February 18, 2009
NIH Outlines Spending Plan for $10.4 Billion of Economic Recovery Package Funding
Today in a briefing at the American Association for the Advancement of Science, Acting NIH Director Raynard Kington provided an outline of the plan his agency will utilize to spend the $10.4 billion provided in the American Recovery and Reinvestment Act of 2009. However, Dr. Kington mentioned many times during the briefing that the details of the plan are still being worked out within NIH and the Office of Management and Budget. NIH plans to obligate the funding provided within two years and does not assume that funding will be added to the base budget. He added that there will be no across-the-board percentage increases in grants or programs.

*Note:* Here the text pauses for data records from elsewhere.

(** * Sentinel: a Raft replica, the replicated key-value layer and the
      linearizability checker, embedded from the Go sources.

    Conventions of the embedding.
    - Go's [int], [int64] and [uint] values that number log entries, terms,
      peers and requests are integers of [Z]; they are compared, and stepped
      by one, far from the bounds of 64 bits. The 64-bit words of the
      checker's bitset are [Z] with the wrap-around written out ([Lin.u64]).
    - A run-time panic (index out of range, nil dereference, failed type
      assertion) is the [None] of the option monad.
    - A buffered channel is the queue of the values sent on it.
    - The serializer is outside the verified core: a persisted blob is
      represented by the values it encodes. *)

From Stdlib Require Import ZArith List Lia Bool.
From stdpp Require Import base option list gmap strings.

Local Open Scope Z_scope.

(** ** Go slices *)
Module Go.

(** [s[i]] for a Go slice and an [int] index: out of range panics. *)
Definition index {A} (s : list A) (i : Z) : option A :=
  if i <? 0 then None else s !! Z.to_nat i.

(** [s[i] = v] for a Go slice: out of range panics. *)
Definition assign {A} (s : list A) (i : Z) (v : A) : option (list A) :=
  if (i <? 0) || (Z.of_nat (length s) <=? i) then None
  else Some (<[Z.to_nat i := v]> s).

(** [s[:k]]: the first [k] elements. A bound past the length is taken as the
    panic (Go allows it up to the capacity, which the model does not keep). *)
Definition slice_to {A} (s : list A) (k : Z) : option (list A) :=
  if (k <? 0) || (Z.of_nat (length s) <? k) then None
  else Some (take (Z.to_nat k) s).

(** [s[k:]]: what follows the first [k] elements; [k] past the length
    panics. *)
Definition slice_from {A} (s : list A) (k : Z) : option (list A) :=
  if (k <? 0) || (Z.of_nat (length s) <? k) then None
  else Some (drop (Z.to_nat k) s).

End Go.

(** ** Commands carried by the log *)

(** [Op] of the key-value server: the command a [Clerk] request becomes. *)
Module Op.
Record t := mk {
    Command : string;    (* "get" | "put" | "append" *)
    ClientId : Z;
    RequestId : Z;
    Key : string;
    Value : string }.
End Op.

(** Go's [interface{}] as the consensus layer sees it: nothing (the sentinel
    entry of the log) or an [Op] of the service. *)
Inductive Iface :=
| INil
| IOp (op : Op.t).

(** * The consensus replica (raft/raft.go) *)
Module Raft.
Import Go.

Module LogEntry.
Record t := mk { Index : Z; Term : Z; Command : Iface }.
End LogEntry.

Inductive State := STATE_CANDIDATE | STATE_FOLLOWER | STATE_LEADER.

Definition State_eqb (a b : State) : bool :=
  match a, b with
  | STATE_CANDIDATE, STATE_CANDIDATE
  | STATE_FOLLOWER, STATE_FOLLOWER
  | STATE_LEADER, STATE_LEADER => true
  | _, _ => false
  end.

Module ApplyMsg.
Record t := mk {
    CommandValid : bool;
    CommandIndex : Z;
    Command : Iface;
    UseSnapshot : bool;
    Snapshot : list Byte.byte }.
End ApplyMsg.

(** ** Persister *)

(** What [getRaftState] encodes: [currentTerm], [votedFor] and the log. *)
Module RaftState.
Record t := mk { currentTerm : Z; votedFor : Z; log : list LogEntry.t }.
End RaftState.

(** The calls a persister has served, oldest first. The Go object keeps only
    the two blobs; the history is kept beside them so that a statement can
    say which call wrote a blob. *)
Inductive PersistCall :=
| CallSaveRaftState (st : RaftState.t)
| CallSaveStateAndSnapshot (st : RaftState.t) (snap : list Byte.byte).

Module Persister.
Record t := mk {
    raftstate : option RaftState.t;   (* nil until the first save *)
    snapshot : list Byte.byte;
    calls : list PersistCall }.
End Persister.

Definition MakePersister : Persister.t := Persister.mk None [] [].

Definition SaveRaftState (st : RaftState.t) (ps : Persister.t) : Persister.t :=
  Persister.mk (Some st) (Persister.snapshot ps)
               (Persister.calls ps ++ [CallSaveRaftState st]).

Definition SaveStateAndSnapshot (st : RaftState.t) (snap : list Byte.byte)
    (ps : Persister.t) : Persister.t :=
  Persister.mk (Some st) snap
               (Persister.calls ps ++ [CallSaveStateAndSnapshot st snap]).

Definition ReadRaftState (ps : Persister.t) : option RaftState.t := Persister.raftstate ps.

Definition ReadSnapshot (ps : Persister.t) : list Byte.byte := Persister.snapshot ps.

(** ** Replica state *)

Record Raft := mkRaft {
  peers : nat;                      (* len(rf.peers); the end points are transport *)
  persister : Persister.t;
  me : Z;
  state : State;
  voteCount : Z;
  currentTerm : Z;
  votedFor : Z;
  log : list LogEntry.t;
  commitIndex : Z;
  lastApplied : Z;
  nextIndex : list Z;
  matchIndex : list Z;
  chanApply : list ApplyMsg.t;
  chanGrantVote : list bool;
  chanWinElect : list bool;
  chanHeartbeat : list bool;
  goApplyLog : nat                  (* how many [go rf.applyLog()] were started *)
}.

Definition set_persister v rf := mkRaft (peers rf) v (me rf) (state rf) (voteCount rf) (currentTerm rf) (votedFor rf) (log rf) (commitIndex rf) (lastApplied rf) (nextIndex rf) (matchIndex rf) (chanApply rf) (chanGrantVote rf) (chanWinElect rf) (chanHeartbeat rf) (goApplyLog rf).
Definition set_state v rf := mkRaft (peers rf) (persister rf) (me rf) v (voteCount rf) (currentTerm rf) (votedFor rf) (log rf) (commitIndex rf) (lastApplied rf) (nextIndex rf) (matchIndex rf) (chanApply rf) (chanGrantVote rf) (chanWinElect rf) (chanHeartbeat rf) (goApplyLog rf).
Definition set_currentTerm v rf := mkRaft (peers rf) (persister rf) (me rf) (state rf) (voteCount rf) v (votedFor rf) (log rf) (commitIndex rf) (lastApplied rf) (nextIndex rf) (matchIndex rf) (chanApply rf) (chanGrantVote rf) (chanWinElect rf) (chanHeartbeat rf) (goApplyLog rf).
Definition set_votedFor v rf := mkRaft (peers rf) (persister rf) (me rf) (state rf) (voteCount rf) (currentTerm rf) v (log rf) (commitIndex rf) (lastApplied rf) (nextIndex rf) (matchIndex rf) (chanApply rf) (chanGrantVote rf) (chanWinElect rf) (chanHeartbeat rf) (goApplyLog rf).
Definition set_log v rf := mkRaft (peers rf) (persister rf) (me rf) (state rf) (voteCount rf) (currentTerm rf) (votedFor rf) v (commitIndex rf) (lastApplied rf) (nextIndex rf) (matchIndex rf) (chanApply rf) (chanGrantVote rf) (chanWinElect rf) (chanHeartbeat rf) (goApplyLog rf).
Definition set_commitIndex v rf := mkRaft (peers rf) (persister rf) (me rf) (state rf) (voteCount rf) (currentTerm rf) (votedFor rf) (log rf) v (lastApplied rf) (nextIndex rf) (matchIndex rf) (chanApply rf) (chanGrantVote rf) (chanWinElect rf) (chanHeartbeat rf) (goApplyLog rf).
Definition set_lastApplied v rf := mkRaft (peers rf) (persister rf) (me rf) (state rf) (voteCount rf) (currentTerm rf) (votedFor rf) (log rf) (commitIndex rf) v (nextIndex rf) (matchIndex rf) (chanApply rf) (chanGrantVote rf) (chanWinElect rf) (chanHeartbeat rf) (goApplyLog rf).
Definition set_nextIndex v rf := mkRaft (peers rf) (persister rf) (me rf) (state rf) (voteCount rf) (currentTerm rf) (votedFor rf) (log rf) (commitIndex rf) (lastApplied rf) v (matchIndex rf) (chanApply rf) (chanGrantVote rf) (chanWinElect rf) (chanHeartbeat rf) (goApplyLog rf).
Definition set_matchIndex v rf := mkRaft (peers rf) (persister rf) (me rf) (state rf) (voteCount rf) (currentTerm rf) (votedFor rf) (log rf) (commitIndex rf) (lastApplied rf) (nextIndex rf) v (chanApply rf) (chanGrantVote rf) (chanWinElect rf) (chanHeartbeat rf) (goApplyLog rf).
Definition set_chanApply v rf := mkRaft (peers rf) (persister rf) (me rf) (state rf) (voteCount rf) (currentTerm rf) (votedFor rf) (log rf) (commitIndex rf) (lastApplied rf) (nextIndex rf) (matchIndex rf) v (chanGrantVote rf) (chanWinElect rf) (chanHeartbeat rf) (goApplyLog rf).
Definition set_chanGrantVote v rf := mkRaft (peers rf) (persister rf) (me rf) (state rf) (voteCount rf) (currentTerm rf) (votedFor rf) (log rf) (commitIndex rf) (lastApplied rf) (nextIndex rf) (matchIndex rf) (chanApply rf) v (chanWinElect rf) (chanHeartbeat rf) (goApplyLog rf).
Definition set_chanHeartbeat v rf := mkRaft (peers rf) (persister rf) (me rf) (state rf) (voteCount rf) (currentTerm rf) (votedFor rf) (log rf) (commitIndex rf) (lastApplied rf) (nextIndex rf) (matchIndex rf) (chanApply rf) (chanGrantVote rf) (chanWinElect rf) v (goApplyLog rf).
Definition set_goApplyLog v rf := mkRaft (peers rf) (persister rf) (me rf) (state rf) (voteCount rf) (currentTerm rf) (votedFor rf) (log rf) (commitIndex rf) (lastApplied rf) (nextIndex rf) (matchIndex rf) (chanApply rf) (chanGrantVote rf) (chanWinElect rf) (chanHeartbeat rf) v.

(** [min] of raft/util.go. *)
Definition min (x y : Z) : Z := if x <? y then x else y.

Definition getLastLogTerm (rf : Raft) : option Z :=
  e ← index (log rf) (Z.of_nat (length (log rf)) - 1); Some (LogEntry.Term e).

Definition getLastLogIndex (rf : Raft) : option Z :=
  e ← index (log rf) (Z.of_nat (length (log rf)) - 1); Some (LogEntry.Index e).

Definition getRaftState (rf : Raft) : RaftState.t :=
  RaftState.mk (currentTerm rf) (votedFor rf) (log rf).

Definition persist (rf : Raft) : Raft :=
  set_persister (SaveRaftState (getRaftState rf) (persister rf)) rf.

(** The three assignments every handler makes on seeing a larger term. *)
Definition becomeFollower (term : Z) (rf : Raft) : Raft :=
  set_votedFor (-1) (set_currentTerm term (set_state STATE_FOLLOWER rf)).

(** [Make] on a new persister and an empty channel of the service:
    [readPersist] and [recoverFromSnapshot] return at once. [MakeOn] below is
    the whole of [Make], on any persister. *)
Definition Make (peers : nat) (me : Z) : Raft :=
  persist (mkRaft peers MakePersister me STATE_FOLLOWER 0 0 (-1) [LogEntry.mk 0 0 INil]
                  0 0 [] [] [] [] [] [] 0).

(** ** Start *)

Definition Start (command : Iface) (rf : Raft) : option (Raft * (Z * Z * bool)) :=
  let isLeader := State_eqb (state rf) STATE_LEADER in
  if isLeader then
    let term := currentTerm rf in
    last ← getLastLogIndex rf;
    let index := last + 1 in
    let rf := set_log (log rf ++ [LogEntry.mk index term command]) rf in
    let rf := persist rf in
    Some (rf, (index, term, isLeader))
  else Some (rf, (-1, -1, isLeader)).

(** ** RequestVote *)

Module RequestVoteArgs.
Record t := mk { Term : Z; CandidateId : Z; LastLogIndex : Z; LastLogTerm : Z }.
End RequestVoteArgs.

Module RequestVoteReply.
Record t := mk { Term : Z; VoteGranted : bool }.
Definition set_Term v r := mk v (VoteGranted r).
Definition set_VoteGranted v r := mk (Term r) v.
End RequestVoteReply.

Definition isUpToDate (rf : Raft) (candidateTerm candidateIndex : Z) : option bool :=
  term ← getLastLogTerm rf;
  index ← getLastLogIndex rf;
  Some ((candidateTerm >? term) || ((candidateTerm =? term) && (candidateIndex >=? index))).

(** The handler before its deferred [rf.persist()]. *)
Definition RequestVote_body (args : RequestVoteArgs.t) (reply : RequestVoteReply.t)
    (rf : Raft) : option (Raft * RequestVoteReply.t) :=
  if RequestVoteArgs.Term args <? currentTerm rf then
    let reply := RequestVoteReply.set_Term (currentTerm rf) reply in
    let reply := RequestVoteReply.set_VoteGranted false reply in
    Some (rf, reply)
  else
    let rf := if RequestVoteArgs.Term args >? currentTerm rf
              then becomeFollower (RequestVoteArgs.Term args) rf else rf in
    let reply := RequestVoteReply.set_Term (currentTerm rf) reply in
    let reply := RequestVoteReply.set_VoteGranted false reply in
    if (votedFor rf =? -1) || (votedFor rf =? RequestVoteArgs.CandidateId args) then
      up ← isUpToDate rf (RequestVoteArgs.LastLogTerm args) (RequestVoteArgs.LastLogIndex args);
      if up : bool then
        let rf := set_votedFor (RequestVoteArgs.CandidateId args) rf in
        let reply := RequestVoteReply.set_VoteGranted true reply in
        let rf := set_chanGrantVote (chanGrantVote rf ++ [true]) rf in
        Some (rf, reply)
      else Some (rf, reply)
    else Some (rf, reply).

Dr. Kington emphasized that use of the economic recovery money would not be business as usual; there will be unprecedented reporting requirements, such as information on economic impact and the number of jobs created and retained as a result of a research grant.
Dr. Kington described the funding streams in the bill as follows:
- $8.2 billion for research activities, of which $7.4 billon is to be allocated across the NIH Institutes, Centers, Divisions, and the Common Fund (which includes cross-cutting activities such as the NIH Roadmap); $800 million will remain in the Office of the Director;
- $1 billion for extramural construction, repairs, and alterations through the National Center for Research Resources (NCRR); the review process for construction and renovation projects has not been determined (operating funds will not be provided);
- $300 million for shared instrumentation;
- $500 million for construction and improvements on the NIH campus; and
- $400 million transferred from the Agency for Healthcare Research and Quality for comparative effectiveness research.
Research funding will be allocated in three general ways:
- Funding of grant applications from FY08 and FY09 that were judged to be “highly scientifically meritorious” but not funded. Among the criteria of the selection process will be whether meaningful progress toward project goals can be achieved with two years of committed funds, rather than the usual four years of funding.
- Supplements to existing grants to accelerate and/or expand their work. This may include added equipment, training positions, and summer jobs for students. Such additions will not be made by formula, but will be based on scientific opportunity and public health needs. The new money will not be used to restore cuts made to project proposals during earlier negotiations.
- NIH Challenge Grants. There will be a “reasonable” number of awards made under this new program aimed at supporting cross-cutting research. The Institutes, Centers, and Divisions will have an opportunity to identify areas in which they would like to see applications. NIH will issue a Request for Applications for the program soon.
Funding will not be provided in a lump sum, but over a two year period. Given that we are dealing with funds intended to stimulate the nationally economy, geography will be a factor in awarding funding. Additionally, there will be some focus on new investigators and junior scientists. When asked if the grants would have carryover authority, Dr. Kington reminded participants that the money was intended as “a short-term stimulus” and said universities should not ask for money they didn’t think they could spend in two years. Dr. Kington explained that in rare cases, no-cost extensions may need to be granted. However, he also explained that at the end of two years, grants that have not been spent will draw scrutiny by government and result in significant embarassment to the scientific community. Dr. Kington did not give a timetable for the release of further details, but given the two-year timetable for use of funds, he expects details to be laid out in the next few weeks.